Captain Hanta-Kildair of the North Yesper Regiment had one of his medics treat Na-Su for her injuries, while he questioned Inigo, the drivers, and I for an entire bell about what had happened. He was a briskly efficient man with a no-nonsense manner and a crisp uniform. Though he didn’t say it, a countryside posting in Lannerville was beneath him, and it was clear that he was trying to prove his worth so that he could be reassigned to where the action was as soon as possible. The captain requisitioned the air-train, giving instructions for it to be refuelled and repointed at Emberly using its turn-hanger. He also relayed a situation report via heliogram to his superiors in Emberly.

We were finally released when all our statements had been taken. Before leaving us, Captain Hanta-Kildair made it plain that he may need to visit us at Director Harman’s estate if he had any further questions. We didn’t stay to watch him board the air-train, but we heard the full-throated roar of the turbine rattling the roof and window frames of the provincial station as it pulled away. 

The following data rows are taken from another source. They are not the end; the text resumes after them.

Definition enable_ghosting : M Z :=
  modify (set_dma_cpu_bufs DMA_CPU_BUFS) ;;
  ghost_alloc alloc_fuel ;;
  va <- get rx_dma_reg_va ;;
  if va =? 0 then ret (-1)
  else
    modify (set_tx_dma_reg_va va) ;;
    n <- get dma_cpu_bufs ;;
    modify (λ s, set_rx_dma_stream (stream_pointers va n (doorbell (rx_dma_stream s))) s) ;;
    rx <- get rx_dma_stream ;;
    wr (flags rx) (replicate (Z.to_nat (n * 4)) (u8 0)) ;;
    modify (λ s, set_tx_dma_stream
      (mkStream (buffers rx) (metadata rx) (flags rx) (doorbell (tx_dma_stream s)) 0) s) ;;
    start_poll_timer ;;
    ret 0.

(** The three pointers become NULL; the doorbells and indexes stay. *)
Definition null_pointers (st : dma_stream) : dma_stream :=
  mkStream 0 0 0 (doorbell st) (buf_index st).

Definition disable_ghosting : M Z :=
  emit EvDelTimer ;;
  va <- get rx_dma_reg_va ;;
  kfree va ;;
  modify (λ s, set_rx_dma_stream (null_pointers (rx_dma_stream s)) s) ;;
  modify (λ s, set_tx_dma_stream (null_pointers (tx_dma_stream s)) s) ;;
  ret 0.

(** Packets handed to the network stack, oldest first. *)
Fixpoint received (tr : list event) : list (Z * list Z) :=
  match tr with
  | [] => []
  | EvReceive p data _ _ :: tr => received tr ++ [(p, data)]
  | _ :: tr => received tr
  end.

(** ** The allocation loop *)

Lemma kmalloc_run n s :
  kmalloc n s =
  let va := k_kmalloc (trace s) n in
  let s := set_trace (EvKmalloc n va :: trace s) s in
  Ok va (if va =? 0 then s else set_ram (alloc (ram s) va n) s).
Proof.
  unfold kmalloc. step idtac.
  destruct (Z.eqb_spec (k_kmalloc (trace s) n) 0) as [E|E]; [by rewrite E|done].
Qed.

(** Whatever the allocator answers, the loop ends: with a region for [2^i]
    buffers, or with no region after every size failed. *)
Lemma ghost_alloc_total j fuel s :
  dma_cpu_bufs s = 2 ^ Z.of_nat j → (j + 1 < fuel)%nat →
  ∃ s', ghost_alloc fuel s = Ok tt s' ∧
    nf10_netdevs s' = nf10_netdevs s ∧ netdevs s' = netdevs s ∧
    rx_dma_stream s' = rx_dma_stream s ∧ tx_dma_stream s' = tx_dma_stream s ∧
    received (trace s') = received (trace s) ∧
    ((rx_dma_reg_va s' = 0 ∧ dma_cpu_bufs s' = 0) ∨
     (rx_dma_reg_va s' ≠ 0 ∧ ∃ i, (i ≤ j)%nat ∧ dma_cpu_bufs s' = 2 ^ Z.of_nat i ∧
        (rx_dma_reg_va s', region_size (2 ^ Z.of_nat i)) ∈ m_live (ram s'))).
Proof.
  revert fuel s. induction j as [|j IH]; intros [|fuel] s Hn Hf; try lia; simpl.
  all: step idtac; rewrite Hn;
    (match goal with |- context [?a <? MIN_DMA_CPU_BUFS] =>
       assert (0 < a) by (apply Z.pow_pos_nonneg; lia);
       unfold MIN_DMA_CPU_BUFS; decide_test (a <? 1) false end);
    step idtac; erewrite bind_ok by apply kmalloc_run; simpl;
    (match goal with |- context [k_kmalloc ?t ?m =? 0] => set (va := k_kmalloc t m) end);
    step idtac; destruct (Z.eqb_spec va 0) as [Hz|Hz].
  2, 4: eexists; split; [done|]; simpl; do 5 (split; [done|]); right; split; [done|].
  2: exists 0%nat; repeat split; [lia|done|apply list_elem_of_here].
  2: exists (S j); repeat split; [lia|done|apply list_elem_of_here].
  - step idtac. destruct fuel as [|fuel]; [lia|]. simpl. step idtac.
    eexists; split; [done|]; simpl; do 5 (split; [done|]). by left.
  - step idtac.
    match goal with |- context [ghost_alloc fuel ?s1] =>
      destruct (IH fuel s1) as (s' & Hrun & Hnn & Hnd & Hrx & Htx & Hout & Hcase) end.
    { simpl. rewrite Nat2Z.inj_succ, Z.pow_succ_r by lia.
      rewrite Z.mul_comm, Z.div_mul by lia. done. }
    { lia. }
    exists s'. split; [exact Hrun|]. do 5 (split; [done|]).
    destruct Hcase as [Hc|(Hne & i & Hi & Hc)]; [by left|right].
    split; [done|]. exists i. split; [lia|done].
Qed.

(** ** The abstract machine: a bounded queue and what was delivered *)

Record wire := mkWire {
  w_queue : list (Z * list Z);       (** accepted, not yet polled: destination, bytes *)
  w_out : list (Z * list Z);         (** delivered: interface pointer, bytes *)
}.

(** The other end of the cable of interface [i]. *)
Definition peer (i : Z) : Z := if Z.even i then i + 1 else i - 1.

(** Interface [i] sends: the frame joins the queue, for the interface at the
    other end, unless it is too long or the queue is full. *)
Definition wire_xmit (n i : Z) (skb : sk_buff) (w : wire) : wire :=
  if DMA_BUF_SIZE <? skb_len skb then w
  else if zlen (w_queue w) <? n then
    mkWire (w_queue w ++ [(peer i, take (Z.to_nat (skb_len skb)) (crossed (skb_data skb)))]) (w_out w)
  else w.

(** Where a frame of the queue goes: to the [net_device] of its destination. *)
Definition wire_target (ptrs : list Z) (p : Z * list Z) : option (Z * list Z) :=
  Some (nth (Z.to_nat p.1) ptrs 0, p.2).

(** ** The refinement relation *)

#[local] Existing Instance rx_polarity.

(** The slot that holds a frame: its bytes, and an opcode with its destination. *)
Definition slot_of (p : Z * list Z) : packet := (p.2, rx_set_dst_iface 0 p.1).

Ellen Tremain was annoyed to have been kept in the dark while we were being questioned, but was relived to hear of our escape. She fussed over Na-Su, doing everything in her power to make the Omolit woman comfortable for the ride back to the manor house. She’d commissioned the estate’s omnibus that was usually used to fetch goods, and ferry staff to and from the town, so there was plenty of room for us and all our bags. Dusk was falling as we left Lannerville town and trundled through the country lanes towards the Harman country estate. A driver and coachman sat up-top, keeping four beautiful blue roans to a steady pace.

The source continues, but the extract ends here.